---
allowed-tools: Glob, Grep, Read, MultiEdit, Edit, TodoWrite, Task, Bash
argument-hint: [directory-or-pattern]
description: Generate code map headers: add dependency analysis and data flow documentation to each file
---

# Generate Code Map Headers

## Step 1: Find all code files
Use Glob to find files matching pattern: ${1:-**/*.{js,ts,jsx,tsx,py}}
IMPORTANT:
- Exclude: docs/, node_modules/, dist/, build/, .next/, __pycache__, *.md files
- Exclude: *.min.js, *.bundle.js, auto-generated files
- Skip files with: // @generated, /* auto-generated */, # Generated by

## Step 2: Create task list
Use TodoWrite to track all files that need documentation:
1. Create todo items for each file found
2. Group by file type and directory
3. Mark as 'pending', 'in_progress', or 'completed'
4. Track which files were skipped (already documented)
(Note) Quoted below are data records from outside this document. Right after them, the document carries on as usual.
(** A bounded value, left-padded to [size] bytes by [jwk_pad], reads back. *)
Lemma jwk_pad_Bytes size n :
  (0 <= size)%Z -> (0 <= n < 256 ^ size)%Z ->
  length (jwk_pad size (Bytes n)) = Z.to_nat size /\ from_be (jwk_pad size (Bytes n)) = n.
Proof.
  intros Hs Hn. pose proof (Bytes_length n (Z.to_nat size)) as Hl.
  rewrite Z2Nat.id in Hl by lia. specialize (Hl ltac:(lia)).
  unfold jwk_pad. destruct (Z.ltb_spec (Z.of_nat (length (Bytes n))) size).
  - rewrite length_app, repeat_length, from_be_zeros, Bytes_spec by lia. split; [lia | done].
  - rewrite Bytes_spec by lia. split; [lia | done].
Qed.

Lemma jwk_size_bytes crv : jwk_size crv = curve_bytes crv.
Proof. by destruct crv. Qed.

(** ** Fixed-length big-endian strings *)

(** The [k] low bytes of [n], big-endian. *)
Fixpoint be_fixed (k : nat) (n : Z) : bytes :=
  match k with O => [] | S k' => be_fixed k' (n / 256) ++ [n mod 256]%Z end.

Lemma be_fixed_from_be bs : bytes_ok bs -> be_fixed (length bs) (from_be bs) = bs.
Proof.
  induction bs as [|b bs IH] using rev_ind; [done|].
  intros Hok. apply bytes_ok_app in Hok as [Hok Hb]. apply bytes_ok_cons in Hb as [Hb _].
  unfold byte_ok in Hb. rewrite length_app, Nat.add_1_r, from_be_app. simpl.
  rewrite <- (Z.div_unique_pos (from_be bs * 256 + b) 256 (from_be bs) b),
    <- (Z.mod_unique_pos (from_be bs * 256 + b) 256 (from_be bs) b) by lia.
  by rewrite IH.
Qed.

(** Two byte strings of one length with one value are equal. *)
Lemma from_be_inj a b :
  bytes_ok a -> bytes_ok b -> length a = length b -> from_be a = from_be b -> a = b.
Proof.
  intros Ha Hb Hl Hv. rewrite <- (be_fixed_from_be a), <- (be_fixed_from_be b) by done.
  by rewrite Hl, Hv.
Qed.

Lemma from_be_bound bs : bytes_ok bs -> (0 <= from_be bs < 256 ^ Z.of_nat (length bs))%Z.
Proof.
  induction bs as [|b bs IH] using rev_ind; [unfold from_be; simpl; lia|].
  intros Hok. apply bytes_ok_app in Hok as [Hok Hb]. apply bytes_ok_cons in Hb as [Hb _].
  unfold byte_ok in Hb. specialize (IH Hok).
  rewrite length_app, Nat.add_1_r, from_be_app, Nat2Z.inj_succ, Z.pow_succ_r by lia. nia.
Qed.

Lemma be_fuel_ok fuel n : bytes_ok (be_fuel fuel n).
Proof.
  revert n. induction fuel as [|f IH]; intros n; simpl; [constructor|].
  destruct (n <=? 0)%Z; [constructor|]. apply bytes_ok_app. split; [apply IH|].
  apply bytes_ok_cons. split; [|constructor]. unfold byte_ok. apply Z.mod_pos_bound. lia.
Qed.

Lemma jwk_pad_ok n b : bytes_ok b -> bytes_ok (jwk_pad n b).
Proof.
  intros Hb. unfold jwk_pad. destruct (_ <? _)%Z; [|exact Hb].
  apply bytes_ok_app. split; [|exact Hb]. apply Forall_forall. intros x Hx.
  rewrite list_elem_of_In in Hx. apply repeat_spec in Hx as ->. unfold byte_ok. lia.
Qed.

(** A coordinate given as exactly [curve_bytes] bytes is encoded by
    [jwkEncode] as those bytes again, leading zeros included. *)
Lemma jwk_pad_from_be crv bs :
  bytes_ok bs -> length bs = Z.to_nat (curve_bytes crv) ->
  jwk_pad (jwk_size crv) (Bytes (from_be bs)) = bs.
Proof.
  intros Hok Hl. rewrite jwk_size_bytes.
  assert (Hpos : (0 <= curve_bytes crv)%Z) by (destruct crv; vm_compute; discriminate).
  pose proof (from_be_bound bs Hok) as Hb. rewrite Hl, Z2Nat.id in Hb by lia.
  destruct (jwk_pad_Bytes (curve_bytes crv) (from_be bs) Hpos Hb) as [L V].
  apply from_be_inj; [apply jwk_pad_ok, be_fuel_ok | exact Hok | lia | exact V].
Qed.

(** ** Theorems *)

Lemma jwsHasher_ecdsa crv x y : (jwsHasher (ECDSAPublicKey crv x y)).1 <> "" -> crv <> P224.
Proof. destruct crv; simpl; congruence. Qed.

Lemma sig_size_supported crv : crv <> P224 -> jws_sig_size crv = curve_bytes crv.
Proof. destruct crv; [congruence | reflexivity..]. Qed.

Lemma string_bytes_ok s : bytes_ok (string_bytes s).
Proof.
  unfold bytes_ok, string_bytes. apply Forall_forall. intros b Hb.
  apply list_elem_of_fmap in Hb as (c & -> & _). unfold byte_ok.
  pose proof (Ascii.nat_ascii_bounded c). lia.
Qed.

(** [jwsHasher] supports exactly the RSA keys and the ECDSA keys on
    P-256, P-384 and P-521, and the hash it picks for them is available. *)
Theorem jwsHasher_supported pub :
  ((jwsHasher pub).1 <> "" <->
   (exists n e, pub = RSAPublicKey n e) \/ (exists crv x y, pub = ECDSAPublicKey crv x y /\ crv <> P224)) /\
  ((jwsHasher pub).1 <> "" -> hash_available (jwsHasher pub).2 = true).
Proof.
  destruct pub as [n e|crv x y|tag]; [|destruct crv|]; simpl;
    (split; [split|]); try done; try (intros; eauto 6; fail);
    intros [(? & ? & ?) | (? & ? & ? & ? & ?)]; simplify_eq; done.
Qed.

(** (C23) The half-size [jwsSign] computes for a curve of [b] bits,
    compared with the byte length of a field element, [ceil(b / 8)]:
    the code tests [size%8] where it means [BitSize%8], so it adds one
    byte when [b / 8] is not a multiple of 8 and withholds it when [b] is
    not a multiple of 8.  It is right exactly when the two tests agree:
    for P-256, P-384 and P-521, but not for P-224 (29 bytes for 28) or a
    160-bit curve (21 for 20), and one byte short for a 513-bit curve. *)
Theorem jws_sig_size_spec b :
  0 <= b ->
  jws_sig_size_bits b =
    (b + 7) / 8 + (if decide ((b / 8) mod 8 = 0) then 0 else 1)
                - (if decide (b mod 8 = 0) then 0 else 1) /\
  (jws_sig_size_bits b = (b + 7) / 8 <-> (b mod 8 = 0 <-> (b / 8) mod 8 = 0)).
Proof.
  intros Hb. unfold jws_sig_size_bits.
  pose proof (Z.div_mod b 8 ltac:(lia)). pose proof (Z.mod_pos_bound b 8 ltac:(lia)).
  pose proof (Z.div_mod (b + 7) 8 ltac:(lia)). pose proof (Z.mod_pos_bound (b + 7) 8 ltac:(lia)).
  pose proof (Z.mod_pos_bound (b / 8) 8 ltac:(lia)).
  destruct (Z.ltb_spec 0 ((b / 8) mod 8)); repeat case_decide; split; try split; lia.
Qed.

(** For a supported ECDSA key and a signature [(r, s)] whose values
    fit the curve, [jwsSign] returns [r] and [s] each big-endian in the
    curve's byte length: the signature has twice that length (RFC 7518,
    section 3.4) and its halves read back as [r] and [s]. *)
Theorem jwsSign_ecdsa `{JWSCrypto} crv x y d h digest r s :
  (jwsHasher (ECDSAPublicKey crv x y)).1 <> "" ->
  ecdsa_Sign crv d digest = Ok (r, s) ->
  (0 <= r < 256 ^ curve_bytes crv)%Z -> (0 <= s < 256 ^ curve_bytes crv)%Z ->
  exists sig, jwsSign (ECDSAPrivateKey crv x y d) h digest = Ok sig /\
    length sig = (2 * Z.to_nat (curve_bytes crv))%nat /\
    from_be (take (Z.to_nat (curve_bytes crv)) sig) = r /\
    from_be (drop (Z.to_nat (curve_bytes crv)) sig) = s.
Proof.
  intros Hsup Hsign Hr Hs. apply jwsHasher_ecdsa, sig_size_supported in Hsup.
  assert (Hpos : (0 <= curve_bytes crv)%Z) by (destruct crv; vm_compute; discriminate).
  destruct (copy_right_Bytes _ _ Hpos Hr) as (rb & Erb & Lrb & Vrb).
  destruct (copy_right_Bytes _ _ Hpos Hs) as (sb & Esb & Lsb & Vsb).
  exists (rb ++ sb). unfold jwsSign. rewrite Hsign, Hsup, Erb, Esb.
  split_and!; [reflexivity | rewrite length_app; lia | |].
  - by rewrite <- Lrb, take_app_length.
  - by rewrite <- Lrb, drop_app_length.
Qed.

(** (C25) [jwkEncode] computes the coordinate length right for every curve,
    and a coordinate below [256^n] is encoded in exactly [n] bytes that
    read back as the coordinate. *)
Theorem jwk_coordinates crv c :
  jwk_size crv = curve_bytes crv /\
  ((0 <= c < 256 ^ curve_bytes crv)%Z ->
   length (jwk_pad (jwk_size crv) (Bytes c)) = Z.to_nat (curve_bytes crv) /\
   from_be (jwk_pad (jwk_size crv) (Bytes c)) = c).
Proof.
  rewrite jwk_size_bytes. split; [reflexivity|]. apply jwk_pad_Bytes.
  destruct crv; vm_compute; discriminate.
Qed.

(** The protected header is the base64url encoding of its JSON text, and
    decodes back to it. *)
Theorem jwsHead_decodes alg nonce u kid key h :
  jwsHeadJSON alg nonce u kid key = Ok h ->
  exists p, jwsHead alg nonce u kid key = Ok p /\
            DecodeString RawURLEncoding p = Some (string_bytes h).
Proof.
  intros E. unfold jwsHead. rewrite E. eexists. split; [reflexivity|].
  apply decode_encode_unpadded;
    [reflexivity | exact alphabet_table_url | exact no_newline_url | apply string_bytes_ok].
Qed.

(** (C24) [jwsEncodeJSON] end to end, for an ECDSA key on a curve
    [jwsHasher] supports: the digest it signs is that of the JWS signing
    input ["protected.payload"] (RFC 7515, section 5.1), and it returns the
    flattened serialization of [jwsFinal] whose protected header decodes
    back to the header JSON, whose payload decodes back to the claim set,
    and whose signature is [r] then [s], each big-endian in the curve's
    byte length (RFC 7518, section 3.4). *)
Theorem jwsEncodeJSON_ecdsa `{JWSCrypto} {C} (marshal : C -> result string bytes) c crv x y d cs
    kid nonce u hj r s :
  (jwsHasher (ECDSAPublicKey crv x y)).1 <> "" -> marshal c = Ok cs -> bytes_ok cs ->
  jwsHeadJSON (jwsHasher (ECDSAPublicKey crv x y)).1 nonce u kid (ECDSAPrivateKey crv x y d) = Ok hj ->
  let phead := EncodeToString RawURLEncoding (string_bytes hj) in
  let payload := EncodeToString RawURLEncoding cs in
  ecdsa_Sign crv d (hash_Sum (jwsHasher (ECDSAPublicKey crv x y)).2
                              (string_bytes (phead +:+ "." +:+ payload))) = Ok (r, s) ->
  (0 <= r < 256 ^ curve_bytes crv)%Z -> (0 <= s < 256 ^ curve_bytes crv)%Z ->
  exists sig,
    jwsEncodeJSON marshal (Some c) (ECDSAPrivateKey crv x y d) kid nonce u =
      jwsFinal (jwsHasher (ECDSAPublicKey crv x y)).2 sig phead payload /\
    DecodeString RawURLEncoding phead = Some (string_bytes hj) /\
    DecodeString RawURLEncoding payload = Some cs /\
    length sig = (2 * Z.to_nat (curve_bytes crv))%nat /\
    from_be (take (Z.to_nat (curve_bytes crv)) sig) = r /\
    from_be (drop (Z.to_nat (curve_bytes crv)) sig) = s.
Proof.
  intros Hsup Hm Hcs Hh phead payload Hsign Hr Hs.
  destruct (jwsSign_ecdsa crv x y d (jwsHasher (ECDSAPublicKey crv x y)).2 _ r s Hsup Hsign Hr Hs)
    as (sig & Esig & L & R & S).
  destruct (jwsHead_decodes _ _ _ _ _ _ Hh) as (p & Ep & Dp).
  unfold jwsHead in Ep. rewrite Hh in Ep. injection Ep as Ep.
  assert (Hav : hash_available (jwsHasher (ECDSAPublicKey crv x y)).2 = true)
    by exact (proj2 (jwsHasher_supported (ECDSAPublicKey crv x y)) Hsup).
  exists sig. unfold jwsEncodeJSON. simpl Public.
  destruct (jwsHasher (ECDSAPublicKey crv x y)) as [alg sha]. simpl in *.
  rewrite bool_decide_false by exact Hsup. rewrite Hav. simpl. unfold jwsHead. rewrite Hh.
  rewrite Hm. fold phead payload. rewrite Esig. split_and!; try done.
  - subst p. exact Dp.
  - apply decode_encode_unpadded; [reflexivity | exact alphabet_table_url | exact no_newline_url | exact Hcs].
Qed.

(** ** Concrete runs *)

(** A deterministic stand-in for the primitives: the digest is the
    message, [r] is the private scalar and [s] the first two digest bytes. *)
Definition toy_crypto : JWSCrypto :=
  {| hash_Sum _ b := b;
     ecdsa_Sign _ d digest := Ok (d, from_be (take 2 digest));
     signer_Sign _ digest _ := Ok digest |}.

#[local] Existing Instance toy_crypto.

Definition p256_key : PrivateKey := ECDSAPrivateKey P256 11 22 5.

(** [big.Int.Bytes] computed with fuel: the bit length of [n] is
    enough fuel, since more fuel gives the same bytes, and the result is
    the minimal big-endian form of [n]: bytes that read back as [n], with
    no leading zero. *)
Lemma Bytes_fuel_enough n k :
  (0 <= n)%Z ->
  be_fuel (Z.to_nat (Z.log2 n + 1) + k) n = Bytes n /\ from_be (Bytes n) = n /\
  bytes_ok (Bytes n) /\ (forall b bs, Bytes n = b :: bs -> b <> 0%Z).
Proof.
  intros Hn. pose proof (Bytes_fuel_bound n Hn) as Hb.
  rewrite !Bytes_nonneg by exact Hn. split_and!.
  - exact (be_fuel_stable _ k n Hb).
  - exact (be_fuel_spec _ n Hb).
  - apply be_fuel_ok.
  - intros b bs. exact (be_fuel_head _ n b bs Hb).
Qed.

Lemma jwsSign_ecdsa_witness :
  exists sig, jwsSign p256_key SHA256 [1; 2; 3]%Z = Ok sig /\ length sig = 64%nat /\
              from_be (take 32 sig) = 5%Z /\ from_be (drop 32 sig) = 258%Z.
Proof.
  destruct (jwsSign_ecdsa P256 11 22 5 SHA256 [1; 2; 3]%Z 5 258) as (sig & E & L & R & S);
    [discriminate | reflexivity | split; [lia | vm_compute; reflexivity]..|].
  exists sig. split_and!; [exact E | rewrite L; reflexivity | exact R | exact S].
Defined.

Lemma jwk_coordinates_witness :
  length (jwk_pad (jwk_size P256) (Bytes 22)) = 32%nat /\ from_be (jwk_pad (jwk_size P256) (Bytes 22)) = 22%Z.
Proof.
  destruct (proj2 (jwk_coordinates P256 22) ltac:(split; [lia | vm_compute; reflexivity])) as [L V].
  split; [rewrite L; reflexivity | exact V].
Defined.

(** A claim set ["{}"] signed with [p256_key] under key id ["kid-1"]. *)
Definition wit_cs : bytes := [123; 125]%Z.

(** [json.Marshal(struct{}{})]. *)
Definition marshal_empty (_ : unit) : result string bytes := Ok wit_cs.

Definition wit_hj : string :=
  match jwsHeadJSON "ES256" "n1" "https://ca/revoke" "kid-1" p256_key with Ok h => h | Err _ => "" end.

Definition wit_s : Z :=
  from_be (take 2 (string_bytes (EncodeToString RawURLEncoding (string_bytes wit_hj) +:+ "." +:+
                                 EncodeToString RawURLEncoding wit_cs))).

Lemma jwsEncodeJSON_ecdsa_witness :
  exists sig, jwsEncodeJSON marshal_empty (Some tt) p256_key "kid-1" "n1" "https://ca/revoke" =
    jwsFinal SHA256 sig (EncodeToString RawURLEncoding (string_bytes wit_hj))
             (EncodeToString RawURLEncoding wit_cs) /\ length sig = 64%nat.
Proof.
  destruct (jwsEncodeJSON_ecdsa marshal_empty tt P256 11 22 5 wit_cs "kid-1" "n1" "https://ca/revoke"
              wit_hj 5 wit_s)
    as (sig & E & _ & _ & L & _);
    [discriminate | reflexivity | repeat constructor; unfold byte_ok; lia | vm_compute; reflexivity |
     vm_compute; reflexivity | decide_goal | decide_goal |].
  exists sig. split; [exact E | rewrite L; reflexivity].
Defined.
## Step 3: Build dependency graph
Analyze all files to create dependency order:
1. Build import graph for all files
2. Sort files by dependency depth (leaf nodes first)
3. Process files from least dependencies to most
This ensures child components are documented before parents

## Step 4: Smart dependency analysis
For each file found:
1. ALWAYS read the file first
2. Check if documentation already exists - if accurate, SKIP
3. Detect file type and framework:
   - **JS/TS**: React Component | Next.js Route | Express API | Vue Component | Hook | Service | Config
   - **Python**: Django Model/View | FastAPI Router | Flask Blueprint | SQLAlchemy Model | Pydantic Schema | Celery Task | pytest Test
4. Read imports based on language:
   - **JS/TS**: import/require statements, dynamic imports, lazy loading
   - **Python**: import/from statements, __import__(), importlib
5. Use Grep to find who imports this:
   - **JS/TS**: search for filename in import/require statements
   - **Python**: search for module name in: `import module`, `from module import`,
     `from . import`, `from ..package import`, relative imports
6. Detect circular dependencies and note them as warnings
7. Check for environment variables:
   - **JS/TS**: process.env.X
   - **Python**: os.environ, os.getenv(), python-dotenv
8. Find associated test files:
   - **JS/TS**: *.test.js, *.spec.ts, __tests__/
   - **Python**: test_*.py, *_test.py, tests/, pytest files

## Step 5: Generate or update file header documentation
Based on full context from related files, create/update headers.

**IMPORTANT: Be as comprehensive as possible.** Include all relevant details that help LLMs and developers understand:
- What the file does
- How it fits into the system
- What data flows through it
- What side effects it has
- How to use it

### Python File Headers - STANDARD Format

Use this format for most files:
```python
"""
Purpose: [What problem this solves - one line]
LLM-Note:
  Dependencies: imports from [file1.py, file2.py] | imported by [caller1.py, caller2.py] | tested by [tests/test_*.py]
  Data flow: receives X from caller → processes via Y → returns Z
  State/Effects: modifies self.X | writes to file/database | calls external API
  Integration: exposes func_a(), func_b(), ClassC | uses @decorator | FastAPI dependency
  Performance: caching strategy | async patterns | known bottlenecks
  Errors: raises ErrorType | handles X | fallback behavior
"""
```

### Python File Headers - DETAILED Format (for core/complex files)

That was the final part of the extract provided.